Yesterday on the telephone I explained to this V.A. official that my husband wanted to reopen his December 1965 claim under 38 CFR 3.156 ( c ) using newly acquired service records. During the telephone conversation yesterday, I asked the claims assistant whether V.A. had ever requested additional service records from the U.S. Navy in about 1998. He told me, "We are not going there" and would not answer the question. He had already answered some other questions about whether documents missing from the file at BVA were in the local claims folder like a May 1991 BVA hearing transcript, the July 1990 rating decision and notification letter, etc. I am extremely angry that V.A. is simply pretending this November 1965 report of the Naval Medical Board was in the file at the time of April 1966 rating decision. That medical evaluation board report shows some very severe symptoms of this veteran's service-connected condition and was not received by V.A. until 1995 when my husband sent it to them. Furthermore, I had sent a recent request for records from a V.A. outpatient clinic in Sacramento which had reviewed medical records from Livermore and denied my husband vocational rehabilitation because of the severity of his service-connected condition. That facility didn't bother to try to get its file back. It just forwarded my request for complete medical records to VARO Ft. Harrison. I explained to this guy that my husband wanted those records because an earlier claim was still pending because of a wrong zip code on the notification letter and mentioned Huack v. Brown. He said, "Well, we can't try to get the records unless we have some evidence they exist." I told him about the March 1989 letter in the file and he said he'd look for it in the file. I don't expect him to do anything because BVA determined my husband had abandoned his earlier claims. This vet rep also told me the records from Livermore might be archived. I told him that sooner or later my husband was going to file a NOD with the April 1971 rating decision but he wasn't going to do it until I got some stronger evidence.

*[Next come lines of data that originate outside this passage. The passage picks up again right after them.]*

(* ===== verification/ServerRegistryInv.v ===== *)
(** * The registry: the invariant of every interleaving

    Descriptors (each is in one table or about to be closed, by one goroutine),
    and the conjunction of the invariants with its preservation by every action. *)
From S2P Require Import Prelude GoIO Prog ServerRegistry ServerRegistryOk.

(** ** Descriptors *)

(** [F]: the table of each session; [O]: the open descriptors; [G], [CL], [P]: the
    locks, the entries to clear and the descriptor to close of each goroutine. *)
Record files_inv (F : list (gmap Z Z)) (O : gset Z) (G : list (gset nat))
    (CL : list (option (nat * list (Z * Z)))) (P : list (option Z)) : Prop := {
  fi_open s m fd sfd : F !! s = Some m -> m !! fd = Some sfd -> sfd ∈ O /\ forall i, P !! i <> Some (Some sfd);
  fi_once s s' m m' fd fd' sfd : F !! s = Some m -> F !! s' = Some m' -> m !! fd = Some sfd -> m' !! fd' = Some sfd ->
    s = s' /\ fd = fd';
  fi_pending i sfd : P !! i = Some (Some sfd) -> sfd ∈ O;
  fi_pendings i j sfd : P !! i = Some (Some sfd) -> P !! j = Some (Some sfd) -> i = j;
  fi_all sfd : sfd ∈ O -> (exists s m fd, F !! s = Some m /\ m !! fd = Some sfd) \/ exists i, P !! i = Some (Some sfd);
  fi_clearing i s l : CL !! i = Some (Some (s, l)) ->
    (exists g, G !! i = Some g /\ s ∈ g) /\ exists m, F !! s = Some m /\ map_to_list m ≡ₚ l;
}.

(** A change of locks leaves the goroutines their tables. *)
Lemma files_locks F O G CL P i g g' :
  files_inv F O G CL P -> G !! i = Some g -> g ⊆ g' \/ CL !! i = Some None -> files_inv F O (<[i := g']> G) CL P.
Proof.
  intros [H1 H2 H3 H4 H5 H6] Hg Hsub. pose proof (lookup_lt_Some _ _ _ Hg). split; try done.
  intros j s l Hj. destruct (H6 j s l Hj) as [(gj & Hgj & Hin) Hm]. split; [|done].
  destruct (decide (j = i)) as [->|Hne]; [|exists gj; by rewrite list_lookup_insert_ne].
  exists g'. rewrite list_lookup_insert_eq by done. split; [done|]. rewrite Hg in Hgj. injection Hgj as <-.
  destruct Hsub as [Hsub|Hn]; [by apply Hsub|congruence].
Qed.

Lemma files_idle F O G CL P g : length CL = length G ->
  files_inv F O G CL P -> files_inv F O (G ++ [g]) (CL ++ [None]) (P ++ [None]).
Proof.
  intros Hlen [H1 H2 H3 H4 H5 H6].
  assert (forall i sfd, (P ++ [None]) !! i = Some (Some sfd) -> P !! i = Some (Some sfd)) as HP.
  { intros i sfd [H|[_ H]]%lookup_app_Some; [done|]. by apply list_lookup_singleton_Some in H as [_ ?]. }
  split; try done.
  - intros s m fd sfd Hs Hm. destruct (H1 _ _ _ _ Hs Hm) as [Ho Hp]. split; [done|]. intros i ?%HP. by eapply Hp.
  - intros i sfd ?%HP. by eapply H3.
  - intros i j sfd ?%HP ?%HP. by eapply H4.
  - intros sfd [?|[i ?]]%H5; [by left|]. right. exists i. by apply lookup_app_l_Some.
  - intros i s l [H|[_ H]]%lookup_app_Some; [|by apply list_lookup_singleton_Some in H as [_ ?]].
    destruct (H6 i s l H) as [(gi & Hgi & ?) ?]. split; [|done]. exists gi. split; [by apply lookup_app_l_Some|done].
Qed.

Lemma files_session F O G CL P : files_inv F O G CL P -> files_inv (F ++ [∅]) O G CL P.
Proof.
  intros [H1 H2 H3 H4 H5 H6].
  assert (forall s m fd sfd, (F ++ [∅]) !! s = Some m -> m !! fd = Some sfd -> F !! s = Some m) as HF.
  { intros s m fd sfd [H|[_ H]]%lookup_app_Some Hm; [done|]. apply list_lookup_singleton_Some in H as [_ <-].
    by rewrite lookup_empty in Hm. }
  split; try done.
  - intros s m fd sfd Hs Hm. eapply H1; [by eapply HF|done].
  - intros s s' m m' fd fd' sfd Hs Hs' Hm Hm'. eapply H2; [by eapply HF|by eapply HF|done..].
  - intros sfd [(s & m & fd & Hs & Hm)|?]%H5; [left|by right]. exists s, m, fd. split; [by apply lookup_app_l_Some|done].
  - intros i s l Hi. destruct (H6 i s l Hi) as [? (m & ? & ?)]. split; [done|]. exists m.
    split; [by apply lookup_app_l_Some|done].
Qed.

Lemma files_range F O G CL P i g s m l :
  files_inv F O G CL P -> G !! i = Some g -> s ∈ g -> F !! s = Some m -> l ≡ₚ map_to_list m -> CL !! i = Some None ->
  files_inv F O G (<[i := clearing_of s l]> CL) P.
Proof.
  intros [H1 H2 H3 H4 H5 H6] Hg Hs Hm Hl Hi. pose proof (lookup_lt_Some _ _ _ Hi). split; try done.
  intros j s' l' Hj. destruct (decide (j = i)) as [->|Hne]; [|rewrite list_lookup_insert_ne in Hj by done; by eapply H6].
  rewrite list_lookup_insert_eq in Hj by done. destruct l; [done|]. injection Hj as <- <-. split; [by exists g|by exists m].
Qed.

(** An entry leaves the table; its descriptor waits to be closed. *)
Lemma files_delete F O G CL P i s m fd sfd l :
  (forall i j g g' s, G !! i = Some g -> G !! j = Some g' -> s ∈ g -> s ∈ g' -> i = j) ->
  files_inv F O G CL P -> CL !! i = Some (Some (s, (fd, sfd) :: l)) -> P !! i = Some None -> F !! s = Some m ->
  files_inv (<[s := delete fd m]> F) O G (<[i := clearing_of s l]> CL) (<[i := Some sfd]> P).
Proof.
  intros Hex [H1 H2 H3 H4 H5 H6] Hi Hp Hm. pose proof (lookup_lt_Some _ _ _ Hi). pose proof (lookup_lt_Some _ _ _ Hp).
  pose proof (lookup_lt_Some _ _ _ Hm). destruct (H6 _ _ _ Hi) as [(g & Hg & Hs) (m' & Hm' & Hl)].
  rewrite Hm in Hm'. injection Hm' as <-.
  assert (m !! fd = Some sfd) as Hfd by (apply elem_of_map_to_list; rewrite Hl; set_solver).
  assert (forall s' m' fd' sfd', <[s := delete fd m]> F !! s' = Some m' -> m' !! fd' = Some sfd' ->
    exists m0, F !! s' = Some m0 /\ m0 !! fd' = Some sfd' /\ ~ (s' = s /\ fd' = fd)) as HF.
  { intros s' m' fd' sfd' Hs' Hm'. destruct (decide (s' = s)) as [->|Hne].
    - rewrite list_lookup_insert_eq in Hs' by done. injection Hs' as <-. apply lookup_delete_Some in Hm' as [? ?].
      exists m. split_and!; [done|done|naive_solver].
    - rewrite list_lookup_insert_ne in Hs' by done. exists m'. split_and!; [done|done|naive_solver]. }
  assert (forall j x, <[i := Some sfd]> P !! j = Some (Some x) -> j = i /\ x = sfd \/ j <> i /\ P !! j = Some (Some x)) as HP.
  { intros j x Hj. destruct (decide (j = i)) as [->|Hne].
    - rewrite list_lookup_insert_eq in Hj by done. left. by injection Hj as <-.
    - rewrite list_lookup_insert_ne in Hj by done. by right. }
  split.
  - intros s' m' fd' sfd' Hs' Hm'. destruct (HF _ _ _ _ Hs' Hm') as (m0 & Hs0 & Hm0 & Hne). destruct (H1 _ _ _ _ Hs0 Hm0).
    split; [done|]. intros j [[-> ->]|[_ Hj]]%HP; [|naive_solver]. apply Hne. by eapply H2.
  - intros s1 s2 m1 m2 fd1 fd2 x Hs1 Hs2 Hm1 Hm2. destruct (HF _ _ _ _ Hs1 Hm1) as (? & ? & ? & _).
    destruct (HF _ _ _ _ Hs2 Hm2) as (? & ? & ? & _). by eapply H2.
  - intros j x [[-> ->]|[_ Hj]]%HP; [by eapply H1|by eapply H3].
  - intros j1 j2 x [[-> ->]|[Hn1 Hj1]]%HP [[-> E]|[Hn2 Hj2]]%HP; [done| | |by eapply H4]; subst;
      by edestruct (H1 _ _ _ _ Hm Hfd) as [_ []].
  - intros x [(s' & m' & fd' & Hs' & Hm')|[j Hj]]%H5.
    + destruct (decide (s' = s /\ fd' = fd)) as [[-> ->]|Hne].
      * right. exists i. rewrite list_lookup_insert_eq by done. congruence.
      * left. destruct (decide (s' = s)) as [->|Hss].
        -- exists s, (delete fd m), fd'. rewrite list_lookup_insert_eq by done. split; [done|].
           rewrite lookup_delete_ne by naive_solver. congruence.
        -- exists s', m', fd'. by rewrite list_lookup_insert_ne.
    + right. exists j. rewrite list_lookup_insert_ne; [done|]. intros ->. congruence.
  - intros j s' l' Hj. destruct (decide (j = i)) as [->|Hne].
    + rewrite list_lookup_insert_eq in Hj by done. destruct l as [|x l0] eqn:El; [done|]. injection Hj as <- <-.
      split; [by exists g|]. exists (delete fd m). rewrite list_lookup_insert_eq by done. split; [done|].
      apply (Permutation_cons_inv (a := (fd, sfd))). rewrite <-Hl. by apply map_to_list_delete.
    + rewrite list_lookup_insert_ne in Hj by done. destruct (H6 _ _ _ Hj) as [(gj & Hgj & Hsj) (mj & Hmj & Hlj)].
      split; [by exists gj|]. exists mj. rewrite list_lookup_insert_ne; [done|]. intros <-. by destruct Hne; eapply Hex.
Qed.

Lemma files_close F O G CL P i sfd :
  files_inv F O G CL P -> P !! i = Some (Some sfd) -> files_inv F (O ∖ {[sfd]}) G CL (<[i := None]> P).
Proof.
  intros [H1 H2 H3 H4 H5 H6] Hi. pose proof (lookup_lt_Some _ _ _ Hi).
  assert (forall j x, <[i := None]> P !! j = Some (Some x) -> x <> sfd /\ P !! j = Some (Some x)) as HP.
  { intros j x Hj. destruct (decide (j = i)) as [->|Hne]; [by rewrite list_lookup_insert_eq in Hj|].
    rewrite list_lookup_insert_ne in Hj by done. split; [|done]. intros ->. by destruct Hne; eapply H4. }
  split; try done.
  - intros s m fd x Hs Hm. destruct (H1 _ _ _ _ Hs Hm) as [Ho Hp]. split; [|by intros j [_ ?]%HP; eapply Hp].
    assert (x <> sfd) by (intros ->; by eapply Hp). set_solver.
  - intros j x [Hne ?%H3]%HP. set_solver.
  - intros j1 j2 x [_ ?]%HP [_ ?]%HP. by eapply H4.
  - intros x [Hx Hne]%elem_of_difference. assert (x <> sfd) by set_solver. destruct (H5 x Hx) as [?|[j Hj]]; [by left|].
    right. exists j. rewrite list_lookup_insert_ne; [done|]. intros ->. congruence.
Qed.
Definition moveFiles (src dst : gostring) (overwrite : bool) : DP status :=
  st ← os (DStat dst);
  (* Some: go on, with the file created *)
  r ← match st with
      | Err e => mret (if negb (IsNotExist e) then inl (403, Some (OsErr e)) else inr (dst, true))
      | Ok _ =>
          if overwrite then
            err ← os (DRemoveAll dst);
            match err with
            | Some e => mret (inl (403, Some (OsErr e)))
            | None => dst ← trim_dst src dst; mret (inr (dst, false))
            end
          else mret (inl (412, Some ErrExist))
      end;
  match r with
  | inl ret => mret ret
  | inr (dst, created) =>
      err ← os (DRename src dst);
      match err with
      | Some e => mret (403, Some (OsErr e))
      | None => mret (if created : bool then 201 else 204, None)
      end
  end.

Definition recursionMax : nat := 256.

(** The part of copyFiles that prepares the destination: the status to return, or
    whether the destination is new. *)
Definition copy_prepare (dst : gostring) (overwrite : bool) : DP (status + bool) :=
  st ← os (DStat dst);
  match st with
  | Err e => mret (if IsNotExist e then inr true else inl (403, Some (OsErr e)))
  | Ok _ =>
      if negb overwrite then mret (inl (412, Some ErrExist))
      else
        err ← os (DRemoveAll dst);
        mret (match err with
              | Some e => if negb (IsNotExist e) then inl (403, Some (OsErr e)) else inr false
              | None => inr false
              end)
  end.

(** The contents of a file. *)
Definition copy_contents (srcFile : nat) (dst : gostring) (srcPerm : Z) : DP (option status) :=
  r ← os (DOpen dst (Truncate srcPerm));
  match r with
  | Err e => mret (Some (if IsNotExist e then 409 else 403, Some (OsErr e)))
  | Ok dstFile =>
      copyErr ← os (DCopyFile dstFile srcFile);
      closeErr ← os (DClose dstFile);
      mret (match copyErr, closeErr with
            | Some e, _ => Some (500, Some (OsErr e))
            | None, Some e => Some (500, Some (OsErr e))
            | None, None => None
            end)
  end.

(** [for _, c := range children]: a failed child ends the copy. *)
Fixpoint copy_children (copy : gostring -> gostring -> DP status) (src dst : gostring) (children : list osinfo)
  : DP (option status) :=
  match children with
  | [] => mret None
  | c :: children' =>
      r ← copy (Join src (oi_Name c)) (Join dst (oi_Name c));
      match r.2 with
      | Some _ => mret (Some r)
      | None => copy_children copy src dst children'
      end
  end.

(** [n] is recursionMax - recursion. *)
Fixpoint copyFiles (n : nat) (src dst : gostring) (overwrite : bool) (depth : Z) : DP status :=
  match n with
  | O => mret (500, Some errRecursionTooDeep)
  | S n' =>
      r ← os (DOpen src ReadOnly);
      match r with
      | Err e => mret (if IsNotExist e then 404 else 500, Some (OsErr e))
      | Ok srcFile =>
          st ← os (DFstat srcFile);
          ret ← match st with
                | Err e => mret (if IsNotExist e then 404 else 500, Some (OsErr e))
                | Ok srcStat =>
                    let srcPerm := Z.land (oi_Mode srcStat) ModePerm in
                    r ← copy_prepare dst overwrite;
                    match r with
                    | inl ret => mret ret
                    | inr created =>
                        dst ← trim_dst src dst;
                        failed ←
                          (if oi_IsDir srcStat then
                             err ← os (DMkdir dst srcPerm);
                             match err with
                             | Some e => mret (Some (403, Some (OsErr e)))
                             | None =>
                                 if depth =? infiniteDepth then
                                   children ← os (DReaddir srcFile (-1));
                                   match children.2 with
                                   | Some e => mret (Some (403, Some (OsErr (default ErrOther e))))
                                   | None =>
                                       copy_children (fun s d => copyFiles n' s d overwrite depth) src dst children.1
                                   end
                                 else mret None
                             end
                           else copy_contents srcFile dst srcPerm);
                        mret (match failed with
                              | Some ret => ret
                              | None => (if created : bool then 201 else 204, None)
                              end)
                    end
                end;
          os (DClose srcFile) ;;
          mret ret
      end
  end.

(** The entries of one Readdir; directories are walked with [walk]. *)
Fixpoint walk_entries (walk : gostring -> osinfo -> DP (option werr))
    (walkFn : gostring -> osinfo -> option oserr -> DP (option werr)) (fullpath path_ : gostring)
    (infos : list osinfo) : DP unit :=
  match infos with
  | [] => mret tt
  | fi :: infos' =>
      passfi ← (if negb (Z.land (oi_Mode fi) ModeSymlink =? 0) then
                  r ← os (DStat (Join fullpath (oi_Name fi)));
                  mret (match r with Ok realfi => realfi | Err _ => fi end)
                else mret fi);
      (if oi_IsDir fi then walk (Join path_ (oi_Name fi)) passfi
       else walkFn (Join path_ (oi_Name fi)) passfi None) ;;
      walk_entries walk walkFn fullpath path_ infos'
  end.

Right after the conversation with this V.A. official, I called my husband's rep at Montana Dept of Veterans Affairs for my husband. During that conversation I told him the name of a hospital outside V.A. where he had been hospitalized and told that rep, "I've seen enough examples of cases online to know that if my husband files a NOD under Huack v. Brown he'd better be able to show what evidence he would have submitted had he been notified of the decision." I told him the evidence if it still exists is an informal claim under 38 CFR 3.155 and 38 CFR 3.157 (b) and that the evidence was records of treatment at a hospital within the presumptive period of 38 CFR 3.309 after his Army service which was within one year prior to the date that he filed his V.A. claim for a service connected condition. I am unsure whether this would be considered a unformed services hospital. V.A. may have paid for this hospitalization under V.A. fee basis.
These kind of shenanigans by V.A. are why I volunteer at hadit. I want to prevent this kind of suffering by other veterans and their families. I believe that knowledge of V.A. laws and regulations is one of the few weapons that veterans have to fight creepy V.A. officials with.